An example of an iMessage Contact Verification alert.
Apple also announced increased support for physical security keys. These are devices that can use NFC technology or be plugged in to devices in order to verify a user. This feature will be available for those who want an added layer of protection requiring a security key to sign in to an Apple ID.
What users will see if they choose to make use of a security key.
Apple and its data privacy practices have run afoul of government and law enforcement officials in the past, as the company worked to be seen as a champion of security and privacy in a tech industry consumed with vacuuming up consumer data.
The company won plaudits for pushing back against the FBI, which wanted Apple to crack the iPhone 5C of a terrorist who killed 14 people in 2015. At the time, Apple said it had no sympathy for terrorists and respected the FBI, but that the bureau's request that the company circumvent several key security features went beyond the case at hand and would create the potential for bad actors to crack into anyone's iPhone in the future.
Apple used that steadfast position on privacy to flick its competitors. The company ran a billboard before the 2019 Consumer Electronics Show reading: "What happens on your iPhone, stays on your iPhone." More recent TV commercials have highlighted the data collection practices of other big tech companies.
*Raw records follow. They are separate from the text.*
(** X9.  When the Reddit analysis returns: no node lies below the level
    that the config allows (level 1 when maxLevels is below 1); the
    level-1 nodes are, in order, one for each subreddit that the search
    returned, whatever the language model answered or threw, each with the
    subscriber count of its subreddit as popularity; and every deeper level
    has at most three times as many nodes as the level above it. *)
Theorem X9_analysis_levels (env : Env) (niche : string) (cfg : AnalyzerConfig)
    (cb : ProgressCallback) (w w' : World) (res : AnalyzerResult) :
  RedditAnalyzer.analyze env niche cfg cb w = (inr res, w') →
  Forall (fun n => (a_level n <= top_level (ac_maxLevels cfg))%nat) (r_nodes res)
  ∧ (∃ k subreddits,
       searchSubreddits env k niche = inr subreddits
       ∧ map a_popularity (List.filter (fun n => Nat.eqb (a_level n) 1) (r_nodes res))
         = map subscribers subreddits)
  ∧ (∀ L, (1 <= L)%nat →
          (level_size (S L) (r_nodes res) <= 3 * level_size L (r_nodes res))%nat).
Proof.
  intros H. destruct (analyze_shape _ _ _ _ _ _ _ H) as (lvl' & k & subs & Hb & Hinv & Hs & Hp).
  destruct Hinv as [(rest & H1 & _ & H2) _ _ H3].
  split; [|split; [eauto | exact H3]].
  rewrite H1. unfold top_level. constructor; [simpl; lia|].
  eapply List.Forall_impl; [|exact H2]. simpl. intros n Hn. lia.
Qed.

Lemma X9_analysis_levels_witness :
  ∃ res w', sample_analysis = (inr res, w')
    ∧ Forall (fun n => (a_level n <= 2)%nat) (r_nodes res)
    ∧ level_size 1 (r_nodes res) = 2.
Proof.
  destruct sample_analysis as [[e|res] w'] eqn:E.
  - exfalso. vm_compute in E. discriminate E.
  - exists res, w'. split; [reflexivity|].
    destruct (X9_analysis_levels _ _ _ _ _ _ _ E) as (H1 & (k & subs & Hs & Hp) & _).
    split; [exact H1|].
    injection Hs as <-. apply (f_equal (@length _)) in Hp.
    rewrite !length_map in Hp. exact Hp.
Defined.

(** ** The graph of a job whose task has ended *)

Section FinishedJob.

Lemma graphs_updateJobStatus j now st e r :
  Repo.jobGraphs (Repo.updateJobStatus j now st e r) = Repo.jobGraphs r.
Proof. unfold Repo.updateJobStatus. by destruct (Repo.jobs r !! j). Qed.

Lemma graphs_updateJobCurrentLevel j now lvl r :
  Repo.jobGraphs (Repo.updateJobCurrentLevel j now lvl r) = Repo.jobGraphs r.
Proof. unfold Repo.updateJobCurrentLevel. by destruct (Repo.jobs r !! j). Qed.

Lemma graphs_updateJobSubAnalysis j now sa r :
  Repo.jobGraphs (Repo.updateJobSubAnalysis j now sa r) = Repo.jobGraphs r.
Proof. unfold Repo.updateJobSubAnalysis. by destruct (Repo.jobs r !! j). Qed.

(** Neither an external call, with the requests served meanwhile, nor a
    progress report touches a graph. *)
Lemma keeps_graphs_await (env : Env) (G : gmap string DiscoveryGraph) :
  keeps (fun w => Repo.jobGraphs (repo w) = G) (await_io env).
Proof.
  intros w Hw. apply await_io_keeps; try done.
  intros j w0 H0. unfold Cancel.cancelJob. destruct (activeJobs w0 !! j); [|exact H0].
  simpl. by rewrite graphs_updateJobStatus.
Qed.

Lemma keeps_graphs_callback (uuid : string) (p : AnalyzerProgress)
    (G : gmap string DiscoveryGraph) :
  keeps (fun w => Repo.jobGraphs (repo w) = G) (Service.progressCallback uuid p).
Proof.
  intros w Hw. unfold Service.progressCallback.
  destruct (decide (uuid ∈ cancelledJobs w)); [exact Hw|].
  destruct (p_subAnalysis p); simpl;
    by rewrite ?graphs_updateJobSubAnalysis, graphs_updateJobCurrentLevel.
Qed.

Lemma keeps_graphs_analysis (env : Env) (uuid : string) niche platforms cfg
    (G : gmap string DiscoveryGraph) :
  keeps (fun w => Repo.jobGraphs (repo w) = G)
    (AnalyzerRegistry.analyzeWithMultiplePlatforms (Service.analyzerRegistry env)
       niche platforms cfg (Service.progressCallback uuid)).
Proof.
  apply (within_analyzeWithMultiplePlatforms env _ (top_level (ac_maxLevels cfg)));
    [apply keeps_graphs_await | lia | intros p _; apply keeps_graphs_callback].
Qed.
(** * MySQL auth-state store: a shallow embedding of [src/Mysql/index.ts]

    The module keeps the authentication state of a messaging session in one
    MySQL table.  This development embeds the connection manager
    ([connection]), the retrying executor ([query]), the key-value
    operations ([readData], [writeData], [removeData], [clearAll],
    [removeAll]) and the facade returned by [useMySQLAuthState], and proves
    the properties the specification states about them.

    Asynchronous code is embedded as explicit state passing over a [world]
    that holds the module-level connection variable, the database server,
    the failures the environment will inject and a trace of the calls made
    to the driver and to the timer.  A call of [connection] is also given
    by its stages between [await]s, for calls that overlap. *)

From Stdlib Require Import ZArith Lia ZifyNat List Ascii String DecimalString.
From Stdlib Require Import Strings.Byte.
From stdpp Require Import gmap strings list fin_maps.
Import ListNotations.

Local Open Scope string_scope.
Local Open Scope Z_scope.

Set Warnings "-register-all".

(* ===================================================================== *)
(** ** Base64 *)
(* ===================================================================== *)

Module Base64.

Local Open Scope nat_scope.

Definition alphabet : list ascii :=
  list_ascii_of_string
    "ABCDEFGHIJKLMNOPQRSTUVWXYZabcdefghijklmnopqrstuvwxyz0123456789+/".

(** The character of a sextet. *)
Definition char_of (n : nat) : ascii := nth n alphabet "A"%char.

Fixpoint position (c : ascii) (l : list ascii) (i : nat) : option nat :=
  match l with
  | [] => None
  | x :: l' => if Ascii.eqb c x then Some i else position c l' (S i)
  end.

(** The sextet of a character of the alphabet. *)
Definition index_of (c : ascii) : option nat := position c alphabet 0.

(** The sextet a decoder reads in a character: the alphabet above, and
    ["-"] and ["_"] of the URL-safe alphabet for 62 and 63; [None] for any
    other character, the padding ["="] included. *)
Definition sextet_of (c : ascii) : option nat :=
  match index_of c with
  | Some i => Some i
  | None =>
      if Ascii.eqb c "-" then Some 62
      else if Ascii.eqb c "_" then Some 63
      else None
  end.

Definition byte_of (n : nat) : byte :=
  match Byte.of_nat n with Some b => b | None => x00 end.

(** [Buffer.toString('base64')]: three bytes become four characters; a
    last group of one or two bytes is padded with ["="]. *)
Fixpoint encode (l : list byte) : string :=
  match l with
  | [] => EmptyString
  | [a] =>
      let x := Byte.to_nat a in
      String (char_of (x / 4)) (String (char_of (x mod 4 * 16)) "==")
  | [a; b] =>
      let x := Byte.to_nat a in
      let y := Byte.to_nat b in
      String (char_of (x / 4))
        (String (char_of (x mod 4 * 16 + y / 16))
           (String (char_of (y mod 16 * 4)) "="))
  | a :: b :: c :: r =>
      let x := Byte.to_nat a in
      let y := Byte.to_nat b in
      let z := Byte.to_nat c in
      String (char_of (x / 4))
        (String (char_of (x mod 4 * 16 + y / 16))
           (String (char_of (y mod 16 * 4 + z / 64))
              (String (char_of (z mod 64)) (encode r))))
  end.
That said, Apple doesn't have a perfect track record when it comes to consumer privacy. Last year, it announced a new feature that would've scanned its devices for images of child exploitation, but it put the breaks on the idea after privacy and security experts charged that the move was tantamount to creating a back door that could be exploited by governments intent on curbing free expression.
On Wednesday, Apple confirmed to The Wall Street Journal that it had shelved the idea for good.
Advanced Data Protection is available Wednesday as part of the Apple beta software program, and it'll roll out to all US users by the end of the year and then globally in early 2023. Security keys will be available in early 2023, and iMessage contact key verification will come sometime in 2023.